As a reaction to the increasing number of harassment claims, the Japanese diet adopted on 29 May 2019 an Amendment to the Act regarding Overall Promotion of Employment related Measures and Policies, Employment Stabilization and Fulfilling Occupational Life, Etc. (the “Act”). Under the Act, employers are obliged to implement measures to prevent harassment at work, which is expected to be gradually enforced starting from April 2020.
Harassment in the workplace does not only lead to a loss in productivity due to anger, anxiety and loss of motivation but it may also result in litigation and loss of reputation.
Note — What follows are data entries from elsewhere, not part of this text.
(** ** STAGE_STREAM *)

Lemma upstream_direct_more r d e e' total : upstream r true e total -> upstream (r ++ d) true e' (total ++ d).
Proof.
  intros (x & hdr & pay & Hr & Hx & ->). exists (x ++ d), hdr, (pay ++ d). split_and!; [by apply rest_app|by apply request_app|done].
Qed.
Lemma upstream_sealed_more r d e w e' total : upstream r false e total -> sealed e d w e' -> upstream (r ++ d) false e' (total ++ w).
Proof.
  intros (x & hdr & pay & Hr & Hx & ms & ws & Hrun & <- & ->) Hw. exists (x ++ d), hdr, (concat ms ++ d).
  split_and!; [by apply rest_app|by apply request_app|]. exists (ms ++ [d]), (ws ++ [w]).
  split_and!; [by apply (seal_run_snoc e0 (hdr :: ms) ws e)|by rewrite concat_app; cbn; rewrite app_nil_r..].
Qed.
Lemma down_start s q : d_ctx s = d0 -> s_send_io s = false -> (exists l, window (sbuf s) 0 l) -> r_recv_io q = false -> down_ok s q [] [].
Proof.
  intros Hd Hs (l & Hl) Hr. exists []. rewrite Hd, Hs. split_and!; [|done|done|by exists 0, l|done].
  unfold downstream. destruct (direct q); [done|]. by exists [].
Qed.
Lemma set_rbuf_id q : set_rbuf (rbuf q) q = q.
Proof. by destruct q. Qed.

Lemma stage_stream_opening s q k r pre : Forall is_reply pre -> opening_ok s q r ->
  keeps (stage_stream junk fast_open s (Some q) k) r [] (pre ++ [OpenRemote]).
Proof.
  intros Hpre (Hst & Hd & Hrio & Hsio & Hsb & Hcon & Hqr & Hqs & Hby & a & x & hdr & pay & Hr & Hx & Hw & Hlen & Ha & He).
  assert (Hclose : forall q' s', keeps (close_both (Some q') (Some s')) r [] (pre ++ [OpenRemote])).
  { intros q' s'. apply close_relayed; [done|done|apply kept_nil]. }
  unfold stage_stream. destruct (direct q) eqn:Edir; cbn [negb].
  - eapply (connect_or_send_ok _ _ _ _ _ _ [] pay); [done|done|]. split_and!; try done.
    + by rewrite Edir.
    + exists x, hdr, pay. by rewrite Edir.
    + by rewrite Edir.
    + by apply down_start.
  - destruct (He eq_refl) as (hw & Hhw & Hseal & Heok).
    destruct (encrypt_law (rbuf q) (e_ctx s) pay Heok Hw Hlen) as (code & b & e & E & Hcode).
    change (e_ctx (set_delayed false s)) with (e_ctx s). rewrite E. run_simpl.
    destruct (Z.eqb_spec code 0) as [->|]; cbn [negb]; [|apply Hclose].
    destruct (Hcode eq_refl) as (Heok' & w & Hb & Hsw). change (abuf (set_e_ctx e (set_delayed false s))) with (abuf s). rewrite Ha.
    destruct (bprepend_ok junk b a w hw Hb Hhw) as (b' & n & -> & Hb'). run_simpl.
    eapply (connect_or_send_ok _ _ _ _ _ _ [] (hw ++ w)); [done|done|]. split_and!; try done.
    + cbn. by rewrite Edir.
    + exists x, hdr, pay. cbn [direct set_rbuf]. rewrite Edir. split_and!; [done|done|]. exists [pay], [hw; w].
      cbn. rewrite !app_nil_r. split_and!; [|done|done]. exists (e_ctx s). split; [done|]. by exists e.
    + by apply down_start.
Qed.

(** The client is read again only when everything before is out. *)
Lemma stage_stream_relaying s q k r segs d pre post b : Forall is_reply pre -> Forall is_relay post ->
  stage s = STAGE_STREAM -> up_ok s q r (to_remote post) -> s_recv_io s = true -> down_ok s q segs (to_client post) ->
  window b 0 d -> len d <= BUF_SIZE ->
  keeps (stage_stream junk fast_open s (Some (set_rbuf b q)) k) (r ++ d) segs (pre ++ OpenRemote :: post).
Proof.
  intros Hpre Hpost Hst Hu Hrio Hdown Hb Hlen. pose proof (kept_related _ _ _ _ _ Hu Hdown) as Hkept.
  destruct Hu as (Hby & pend & Hup & _ & He & [(_ & Hf)|(Hsio & _ & Hcon & ->)]); [congruence|]. rewrite app_nil_r in Hup.
  unfold stage_stream. cbn [direct set_rbuf rbuf]. destruct (direct q) eqn:Edir; cbn [negb].
  - apply (connect_or_send_ok _ _ _ _ _ _ _ d); [done|done|]. split_and!; try done.
    + cbn. by rewrite Edir.
    + cbn [direct set_rbuf]. rewrite Edir. by eapply upstream_direct_more.
    + cbn [direct set_rbuf]. by rewrite Edir.
  - destruct (He eq_refl) as (Habuf & Heok).
    destruct (encrypt_law b (e_ctx s) d Heok Hb Hlen) as (code & b1 & e & E & Hcode).
    change (e_ctx (set_delayed false s)) with (e_ctx s). rewrite E. run_simpl.
    destruct (Z.eqb_spec code 0) as [->|]; cbn [negb].
    + destruct (Hcode eq_refl) as (Heok' & w & Hb1 & Hsw). change (abuf (set_e_ctx e (set_delayed false s))) with (abuf s). rewrite Habuf.
      apply (connect_or_send_ok _ _ _ _ _ _ _ w); [done|done|]. split_and!; try done; [cbn; by rewrite Edir|].
      cbn [direct set_rbuf e_ctx set_e_ctx]. rewrite Edir. by eapply upstream_sealed_more.
    + apply close_relayed; [done|done|]. eapply kept_more; [done|by apply prefix_app_r|done].
Qed.

(** ** The request *)

(** What the code does not survive in a request to connect: a domain name one byte
    short, and, when names are logged, a name sniffed behind a numeric address
    beyond the 257 bytes for it. *)
Definition fits (x : bytes) : Prop := forall v rsv atyp body, x = [v; 1; rsv; atyp] ++ body ->
  ~ cut_short atyp body /\
  forall addr pay mem ret h, logging = true -> atyp = 1 \/ atyp = 4 -> body = addr ++ pay -> address_ok atyp addr ->
    parse_packet (port_of addr) pay mem = Ret (ret, h) -> ret <= 256.

Definition misfit (x : bytes) : Prop := exists v rsv atyp body, x = [v; 1; rsv; atyp] ++ body /\
  (cut_short atyp body \/ exists addr pay mem ret h, logging = true /\ (atyp = 1 \/ atyp = 4) /\ body = addr ++ pay /\
     address_ok atyp addr /\ parse_packet (port_of addr) pay mem = Ret (ret, h) /\ 256 < ret).
Lemma misfit_fits x : misfit x -> ~ fits x.
Proof.
  intros (v & rsv & atyp & body & -> & Hm) Hf. destruct (Hf v rsv atyp body eq_refl) as [Hcut Hname].
  destruct Hm as [Hc|(addr & pay & mem & ret & h & Hlog & Ht & Hb & Ha & Hp & Hr)]; [done|].
  specialize (Hname _ _ _ _ _ Hlog Ht Hb Ha Hp). lia.
Qed.
(** A name sniffed behind the first [n] bytes of [body], if there is one that is too long. *)
Lemma long_name_cases n body : 0 <= n ->
  (exists addr pay mem ret h, body = addr ++ pay /\ len addr = n /\ parse_packet (port_of addr) pay mem = Ret (ret, h) /\ 256 < ret) \/
  (forall addr pay mem ret h, body = addr ++ pay -> len addr = n -> parse_packet (port_of addr) pay mem = Ret (ret, h) -> ret <= 256).
Proof.
  intros Hn. destruct (Z.le_gt_cases n (len body)) as [Hl|Hl].
  2: { right. intros addr pay mem ret h -> Ha. rewrite len_app in Hl. pose proof (len_nonneg pay). lia. }
  set (addr := ztake n body). set (pay := zdrop n body).
  assert (Hb : body = addr ++ pay) by (symmetry; apply ztake_zdrop). assert (Ha : len addr = n) by (apply len_ztake; lia).
  assert (Hone : forall mem, (exists ret h, parse_packet (port_of addr) pay mem = Ret (ret, h) /\ 256 < ret) \/
            (forall ret h, parse_packet (port_of addr) pay mem = Ret (ret, h) -> ret <= 256)).
  { intros mem. destruct (parse_packet (port_of addr) pay mem) as [[ret h]|]; [|by right].
    destruct (Z.le_gt_cases ret 256); [right; by intros ? ? [= <- _]|left; by exists ret, h]. }
  destruct (Hone true) as [(ret & h & E & Hr)|H1]; [left; by exists addr, pay, true, ret, h|].
  destruct (Hone false) as [(ret & h & E & Hr)|H0]; [left; by exists addr, pay, false, ret, h|].
  right. intros addr' pay' mem ret h Hb' Ha' E. rewrite Hb in Hb'. apply app_inj_1 in Hb' as [<- <-]; [|unfold len in *; lia].
  destruct mem; [exact (H1 _ _ E)|exact (H0 _ _ E)].
Qed.
Lemma fits_or_misfit x : fits x \/ misfit x.
Proof.
  destruct x as [|v [|c [|rsv [|atyp body]]]]; [left; by intros ? ? ? ? [=]..|].
  destruct (Z.eq_dec c 1) as [->|Hc]; [|left; by intros ? ? ? ? [=]].
  assert (Hcut : cut_short atyp body \/ ~ cut_short atyp body).
  { unfold cut_short. destruct (Z.eq_dec atyp 3); [|right; by intros [? _]]. destruct body as [|n tl]; [right; by intros (_ & ? & ? & ? & _)|].
    destruct (Z.eq_dec (len tl) (n + 1)); [left; split; [done|by exists n, tl]|right; intros (_ & ? & ? & [= <- <-] & ?); done]. }
  destruct Hcut as [Hcut|Hcut]; [right; exists v, rsv, atyp, body; split; [done|by left]|].
  destruct logging eqn:Hlog; [|left; intros ? ? ? ? [= <- <- <- <-]; split; [done|intros; congruence]].
  assert (Hnum : (atyp = 1 \/ atyp = 4) \/ ~ (atyp = 1 \/ atyp = 4)) by lia.
  destruct Hnum as [Hnum|Hnum]; [|left; intros ? ? ? ? [= <- <- <- <-]; split; [done|]; intros; lia].
  destruct (long_name_cases (if atyp =? 1 then 6 else 18) body) as [(addr & pay & mem & ret & h & Hb & Ha & E & Hr)|Hshort]; [by destruct (_ =? _)|..].
  - right. exists v, rsv, atyp, body. split; [done|]. right. exists addr, pay, mem, ret, h. split_and!; try done.
    destruct Hnum as [-> | ->]; cbn in Ha; [by left|by right; left].
  - left. intros ? ? ? ? [= <- <- <- <-]. split; [done|]. intros addr pay mem ret h _ _ Hb Ha E. apply (Hshort addr pay mem ret h Hb); [|exact E].
    destruct Hnum as [-> | ->], Ha as [(? & ?)|[(? & ?)|(? & _)]]; done || lia.
Qed.
(** * The Edge Impulse inference bridge of PlastiWatch V2

    A shallow embedding of the C/C++ boundary layer that lets the Rust
    firmware call the Edge Impulse classifier on the ESP32-C3:

    - [ei_c_wrapper] (the file with [signal_get_data_callback],
      [ei_run_classifier_ffi], [ei_get_classification_values]),
    - [ei_wrapper.cpp] ([run_classifier]),
    - [ei_porting.cpp] ([ei_sleep], [ei_printf], ...).

    The target is a 32-bit RISC-V core: [size_t], [int] and data pointers
    are 32 bits wide, [float] is 4 bytes.  Integers are modelled as [Z] with
    the wrap-around of the C type written out; memory is a flat,
    byte-addressed store. *)

From Stdlib Require Import ZArith List Bool String Ascii Lia.
From Stdlib Require Import Init.Byte.
Import ListNotations.

Local Open Scope Z_scope.

(** ** Machine arithmetic *)

(** [size_t] is an unsigned 32-bit type; so is a data pointer. *)
Definition size_modulus : Z := 4294967296.

Definition INT_MAX : Z := 2147483647.

(** Unsigned wrap-around of [size_t] and of pointer arithmetic. *)
Definition wrap (x : Z) : Z := x mod size_modulus.

Definition sizeof_float : Z := 4.

Definition nullptr : Z := 0.

(** ** Memory *)

(** Flat byte-addressed memory over the 32-bit address space. *)
Definition memory : Type := Z -> byte.

Definition store_byte (m : memory) (a : Z) (b : byte) : memory :=
  fun x => if x =? wrap a then b else m x.

(** [n] consecutive bytes starting at address [a]. *)
Definition load_bytes (m : memory) (a : Z) (n : Z) : list byte :=
  map (fun i => m (wrap (a + Z.of_nat i))) (seq 0 (Z.to_nat n)).

Fixpoint store_bytes (m : memory) (a : Z) (bs : list byte) : memory :=
  match bs with
  | [] => m
  | b :: bs' => store_bytes (store_byte m a b) (a + 1) bs'
  end.
(** The table of [encode]. *)
Lemma table_ok x :
  value_ok h x →
  ∃ rc,
    index classes h x = Ok rc ∧ NoDup (flatten rc) ∧ x ∈ flatten rc ∧
    Forall (entry_ok classes h (flatten rc)) (flatten rc) ∧
    (∀ T1 a T2 c props t,
       flatten rc = T1 ++ Ref a :: T2 → h !! a = Some (Instance c props) →
       tagOfConstructor classes c = Some t →
       ∃ p, indexes_get (flatten rc) (Str t) = Some p ∧ p < Z.of_nat (length T1)) ∧
    Z.of_nat (length (flatten rc)) < 2000000000 ∧
    Z.of_nat (length (concat (entry_coders classes (flatten rc) h <$> flatten rc)))
      < 5000000000.
Proof.
  intros Hx.
  destruct (index_ok x Hx)
    as (rc & dn & Hidx & Hnd & Hxin & Hkeys & Hdn & Hrefs & Hcl & Htags & Hcounts & Hsz).
  pose proof (small _ _ heap_ok) as Hsmall. unfold weight in Hsmall.
  assert (Hdh : ∀ a, a ∈ dn → is_Some (h !! a)).
  { intros a Ha. apply (Hkeys (Ref a)). by apply Hrefs. }
  pose proof (cost_le dn Hdn Hdh) as Hcost.
  assert (Hperm : ∀ v, v ∈ flatten rc ↔ v ∈ rc.*1).
  { intros v. by rewrite flatten_perm. }
  assert (Hlen : length (flatten rc) = length rc.*1).
  { by rewrite flatten_perm. }
  exists rc. split; [done |].
  split; [by rewrite flatten_perm |]. split; [by apply Hperm |].
  split; [| split; [| split]].
  - apply Forall_forall. intros v Hv%Hperm.
    pose proof (Hkeys v Hv) as Hok.
    destruct v as [| | b | z | bytes | s | a]; try done.
    destruct Hok as [o Ha]. pose proof (object_of_heap _ _ Ha) as Ho.
    exists o. split; [done |]. split; [done |]. split.
    + destruct (children_ok o Ho) as (vs & Hch & Hvs & _ & Hnested).
      apply Forall_forall. intros w Hw.
      destruct (Hnested w Hw) as [Hin | (c & props & t & -> & Ht & ->)].
      * rewrite Forall_forall in Hvs. specialize (Hvs w Hin).
        destruct w as [| | b | z | bytes | s | a']; try by right.
        left. apply Hperm. apply (Hcl a o vs (Ref a')); try done. by apply Hrefs.
      * left. apply Hperm.
        destruct (Htags a c props t) as (m & Hm & _); [by apply Hrefs | done | done |].
        apply assoc_get_elem. by eexists.
    + assert (cells o ≤ sum_list (cells <$> h))%nat.
      { clear -Ha. revert a Ha. induction h as [| o' g IH]; intros a Ha; [done |].
        destruct a as [| a]; cbn in *.
        - injection Ha as ->. lia.
        - specialize (IH _ Ha). lia. }
      unfold MAX_SAFE_INTEGER. lia.
  - intros T1 a T2 c props t HT Ha Ht.
    assert (Hain : a ∈ dn).
    { apply Hrefs, Hperm. rewrite HT. apply elem_of_app. right. apply list_elem_of_here. }
    destruct (Htags a c props t Hain Ha Ht) as (m & Hm & Hle).
    assert (Htin : Str t ∈ flatten rc).
    { apply Hperm, assoc_get_elem. by eexists. }
    destruct (indexes_get_elem _ _ Htin) as [p Hp].
    exists p. split; [done |].
    destruct (indexes_get_Some _ _ _ Hp) as [Hr Hl].
    destruct (decide (p < Z.of_nat (length T1))) as [| Hge]; [done |]. exfalso.
    assert (Hpa : flatten rc !! length T1 = Some (Ref a)).
    { rewrite HT, lookup_app_r by lia. by rewrite Nat.sub_diag. }
    assert (Hne : Z.to_nat p ≠ length T1) by (intros Heq; rewrite Heq in Hl; congruence).
    unfold flatten in Hl, Hpa. rewrite list_lookup_fmap in Hl, Hpa.
    destruct (sort_counts rc !! Z.to_nat p) as [[kt mt] |] eqn:E1; [| done].
    destruct (sort_counts rc !! length T1) as [[ka ma] |] eqn:E2; [| done].
    cbn in Hl, Hpa. injection Hl as ->. injection Hpa as ->.
    pose proof (sort_counts_descending rc (length T1) (Z.to_nat p) _ _ ltac:(lia) E2 E1) as Hd.
    cbn in Hd.
    assert (Hmt : count_get rc (Str t) = Some mt).
    { apply assoc_get_NoDup; [done |]. rewrite <- sort_counts_perm.
      by eapply list_elem_of_lookup_2. }
    assert (Hma : count_get rc (Ref a) = Some ma).
    { apply assoc_get_NoDup; [done |]. rewrite <- sort_counts_perm.
      by eapply list_elem_of_lookup_2. }
    rewrite Hm in Hmt. injection Hmt as <-.
    specialize (Hcounts _ _ Hma). lia.
  - rewrite Hlen. lia.
  - pose proof (coders_length (flatten rc) (flatten rc)) as Hc.
    assert (Hcr : (cost (refs (flatten rc)) ≤ sum_list (cells <$> h))%nat).
    { apply cost_le.
      - apply refs_NoDup. by rewrite flatten_perm.
      - intros a Ha%refs_elem%Hperm. by apply (Hkeys (Ref a)). }
    lia.
Qed.
Lemma handleEndpoint_PathError resp perr b :
  endpoint context_Background (string_ (URL_Path r)) σ =
    Ok (resp, Some (PathError_ perr), σ') ->
  json.Marshal [("code", json.Int StatusInternalServerError);
                ("status", json.String_ "error");
                ("message", json.String_ (os.PathError_Error perr))] = Some b ->
  handleEndpoint endpoint w r σ =
    Ok (reply w StatusInternalServerError (b ++ newline), r, σ').
Proof.
  intros He Hm. unfold handleEndpoint. rewrite He, bind_Ok.
  rewrite WriteHeader_fresh by (simpl; first [assumption | unfold StatusInternalServerError; lia]).
  rewrite bind_Ok. simpl error_Error. rewrite Hm. reflexivity.
Qed.

Lemma handleEndpoint_value resp b :
  endpoint context_Background (string_ (URL_Path r)) σ = Ok (resp, None, σ') ->
  marshalAny resp = Some b ->
  handleEndpoint endpoint w r σ =
    Ok (reply w 200 (b ++ newline), r, log_Printf "resp: %#v" resp σ').
Proof.
  intros He Hm. unfold handleEndpoint. rewrite He, bind_Ok, Hm. unfold Encode.
  rewrite Write_fresh by (simpl; assumption). reflexivity.
Qed.

Lemma handleEndpoint_unmarshalled resp :
  endpoint context_Background (string_ (URL_Path r)) σ = Ok (resp, None, σ') ->
  marshalAny resp = None ->
  handleEndpoint endpoint w r σ =
    Ok (setHeader w (Header_Set (header w) ContentType applicationJSON), r,
        log_Printf "resp: %#v" resp σ').
Proof.
  intros He Hm. unfold handleEndpoint. rewrite He, bind_Ok, Hm. reflexivity.
Qed.

End Encoder.

(** ** The router *)

Section Router.

Variable Redirect : ResponseWriter -> Request -> string -> Z -> ResponseWriter.
Variable FileSystem : Type.
Variables (base : string) (root : FileSystem) (inner : Handler).

Let path : string := strings.TrimRight base "/".

(** A request under [base/stats/] is handed to the stats handler with
    the rest of its path. *)
Lemma ServeAPI_stats w r σ :
  strings.HasPrefix (URL_Path r) (path ++ "/") = true ->
  strings.HasPrefix (endpoint_path base (URL_Path r)) "stats/" = true ->
  ServeAPI Redirect FileSystem base root inner w r σ =
    handleEndpoint statsEndpoint w
      (setPath r (strings.drop 6 (endpoint_path base (URL_Path r)))) σ.
Proof.
  intros Hp Hs. unfold ServeAPI. fold path.
  rewrite (HasPrefix_slash_neq _ _ Hp), Hp.
  rewrite (slice_from_prefix _ _ Hp), bind_Ok.
  unfold endpoint_path in Hs. fold path in Hs.
  cbn [URL_Path setPath]. rewrite Hs.
  pose proof (slice_from_prefix _ "stats/" Hs) as Hsl.
  change (strings.len "stats/") with 6 in Hsl. rewrite Hsl, bind_Ok.
  reflexivity.
Qed.

End Router.

(** ** The concrete scenario *)

(** A request of the examples that is under [/api/stats/]. *)
Ltac route_stats := unfold Demo.serve; rewrite ServeAPI_stats by reflexivity.

(** C1, as stated, fails: with base [/api], a regular file
    [/tmp/readme.txt] of 1024 bytes and the working directory [/], the
    request [/api/stats/tmp/readme.txt] has the resolver stat and open
    the relative path [tmp/readme.txt], and the body carries that path,
    not [/tmp/readme.txt]. *)
Lemma scenario_passes_relative_path :
  exists w' r' σ',
    Demo.serve NewResponseWriter (Demo.GET "/api/stats/tmp/readme.txt") Demo.world
      = Ok (w', r', σ') /\
    URL_Path r' = "tmp/readme.txt" /\
    firstn 2 (trace σ') =
      [Stat "tmp/readme.txt"; OpenFile "tmp/readme.txt" os.O_RDONLY 292] /\
    Body w' =
      file_json "readme.txt" "tmp/readme.txt" "1024" "2023-01-01T00:00:00Z" ++ newline /\
    Body w' <>
      file_json "readme.txt" "/tmp/readme.txt" "1024" "2023-01-01T00:00:00Z" /\
    Body w' <>
      file_json "readme.txt" "/tmp/readme.txt" "1024" "2023-01-01T00:00:00Z" ++ newline.
Proof.
  route_stats.
  erewrite handleEndpoint_value;
    [ | reflexivity | apply statsEndpoint_file with (fi := Demo.readme); reflexivity
      | reflexivity ].
  eexists _, _, _. split; [reflexivity|].
  repeat split; try reflexivity; vm_compute; discriminate.
Qed.

(** C1, amended: the request [/api/stats/tmp/readme.txt] under base
    [/api] runs the resolver on the relative path [tmp/readme.txt]; when
    that is a regular file [readme.txt] of 1024 bytes, modified
    2023-01-01T00:00:00Z and readable, the response is 200 with the file
    object whose path is [tmp/readme.txt], and a newline. *)
Theorem scenario_relative_path
    (Redirect : ResponseWriter -> Request -> string -> Z -> ResponseWriter)
    (FileSystem : Type) (root : FileSystem) (inner : Handler)
    (hdr : Header) (mode : os.FileMode) (σ : World) :
  let r := {| Method := "GET"; URL_Path := "/api/stats/tmp/readme.txt";
              Header_ := hdr |} in
  os.stat (fs σ) "tmp/readme.txt" =
    inl {| os.Name := "readme.txt"; os.Size := 1024; os.Mode := mode;
           os.ModTime := Demo.newYear2023 |} ->
  os.IsRegular mode = true ->
  os.open (fs σ) "tmp/readme.txt" os.O_RDONLY 292 = None ->
  ServeAPI Redirect FileSystem "/api" root inner NewResponseWriter r σ =
    handleEndpoint statsEndpoint NewResponseWriter (setPath r "tmp/readme.txt") σ /\
  exists w' σ',
    ServeAPI Redirect FileSystem "/api" root inner NewResponseWriter r σ =
      Ok (w', setPath r "tmp/readme.txt", σ') /\
    responds w' 200
      (file_json "readme.txt" "tmp/readme.txt" "1024" "2023-01-01T00:00:00Z"
       ++ newline).
Proof.
  intros r Hstat Hreg Hopen.
  assert (Hroute : ServeAPI Redirect FileSystem "/api" root inner NewResponseWriter r σ =
    handleEndpoint statsEndpoint NewResponseWriter (setPath r "tmp/readme.txt") σ)
    by (rewrite ServeAPI_stats by reflexivity; reflexivity).
  split; [exact Hroute|]. rewrite Hroute.
  erewrite handleEndpoint_value;
    [ | reflexivity | exact (statsEndpoint_file _ _ _ _ Hstat Hreg Hopen) | reflexivity ].
  eexists _, _. split; [reflexivity|]. apply reply_responds.
Qed.

Lemma scenario_relative_path_witness :
  exists w' σ',
    Demo.serve NewResponseWriter (Demo.GET "/api/stats/tmp/readme.txt") Demo.world =
      Ok (w', setPath (Demo.GET "/api/stats/tmp/readme.txt") "tmp/readme.txt", σ') /\
    responds w' 200
      (file_json "readme.txt" "tmp/readme.txt" "1024" "2023-01-01T00:00:00Z"
       ++ newline).
Proof.
  apply (scenario_relative_path Demo.Redirect unit tt Demo.teapot ∅ 420 Demo.world);
    reflexivity.
Defined.

(** The absolute path is reached with a doubled slash: the request
    [/api/stats//tmp/readme.txt] resolves [/tmp/readme.txt]. *)
Example scenario_doubled_slash :
  exists w' r' σ',
    Demo.serve NewResponseWriter (Demo.GET "/api/stats//tmp/readme.txt") Demo.world
      = Ok (w', r', σ') /\
    URL_Path r' = "/tmp/readme.txt" /\
    responds w' 200
      (file_json "readme.txt" "/tmp/readme.txt" "1024" "2023-01-01T00:00:00Z"
       ++ newline).
Proof.
  route_stats.
  erewrite handleEndpoint_value;
    [ | reflexivity | apply statsEndpoint_file with (fi := Demo.readme); reflexivity
      | reflexivity ].
  eexists _, _, _. split; [reflexivity|]. split; [reflexivity|]. apply reply_responds.
Qed.

(** ** Errors of stat and open *)

(** C2: when stat fails with an error that is neither a does-not-exist
    error ([os.IsNotExist]) nor a permission error ([os.IsPermission]),
    the resolver returns normally, with that error as it is (no
    descriptor, no [StatError]), and the encoder answers 500 with the
    envelope of code 500, status "error" and the text of the error as
    message. *)
Theorem stat_failure_unclassified
    (ctx : Context) (path : string) (σ : World) (e : syscall.Errno) :
  let err := PathError_ {| os.Op := "stat"; os.Path := path; os.Err := e |} in
  os.stat (fs σ) path = inr e ->
  os_IsNotExist (Some err) = false ->
  os_IsPermission (Some err) = false ->
  statsEndpoint ctx (string_ path) σ = Ok (nil, Some err, emit (Stat path) σ) /\
  forall (w : ResponseWriter) (r : Request),
    Sent w = None -> URL_Path r = path ->
    exists w' body,
      handleEndpoint statsEndpoint w r σ = Ok (w', r, emit (Stat path) σ) /\
      responds w' StatusInternalServerError (Body w ++ body) /\
      object [("code", json.Int 500); ("status", json.String_ "error");
              ("message", json.String_ ("stat " ++ path ++ ": " ++ syscall.Error e))]
             body.
Proof.
  intros err Hstat Hne Hperm. simpl in Hne, Hperm.
  apply bool_decide_eq_false_1 in Hne.
  assert (Hp : e <> syscall.EACCES).
  { intros ->. rewrite bool_decide_eq_true_2 in Hperm by reflexivity. discriminate. }
  split; [exact (statsEndpoint_stat_other ctx path σ e Hstat Hne Hp)|].
  intros w r Hfresh Hpath.
  eexists _, _. split; [|split; [apply reply_responds|]].
  - eapply handleEndpoint_PathError;
      [ exact Hfresh
      | rewrite Hpath; exact (statsEndpoint_stat_other _ path σ e Hstat Hne Hp)
      | reflexivity ].
  - eexists. split; reflexivity.
Qed.

Lemma stat_failure_unclassified_witness :
  statsEndpoint tt (string_ "/mnt/nfs/data") Demo.world =
    Ok (nil,
        Some (PathError_ {| os.Op := "stat"; os.Path := "/mnt/nfs/data";
                            os.Err := syscall.EIO |}),
        emit (Stat "/mnt/nfs/data") Demo.world).
Proof.
  apply (stat_failure_unclassified tt "/mnt/nfs/data" Demo.world syscall.EIO);
    reflexivity.
Defined.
The latter is often in particular critical in a society which heavily builds up on trust and which is in talent shortage as Japan.
This newsletter will explain the most frequent types of harassment and what companies can do to mitigate the risk of harassment cases occurring at their company as well as how to react in the event a harassment claim is made.

2. Harassment
a) Power Harassment
Power harassment is one of the most frequent types of harassment at work. The Ministry of Health, Labor and Welfare defines power harassment as “any behavior that causes employees in the same workplace physical pain or emotional distress or worsen the working environment beyond an appropriate scope of business through the use of one’s dominant position, whether by means of relative work position, human relationship, expert knowledge, experience or otherwise”.
The term “dominant position” may also relate to human relationships in general, concerning certain expertise, skills or the power as a group. It is not limited to management or superior positions. Therefore, acts between co-workers or even by a subordinate towards his/her superior could actually constitute power harassment as well.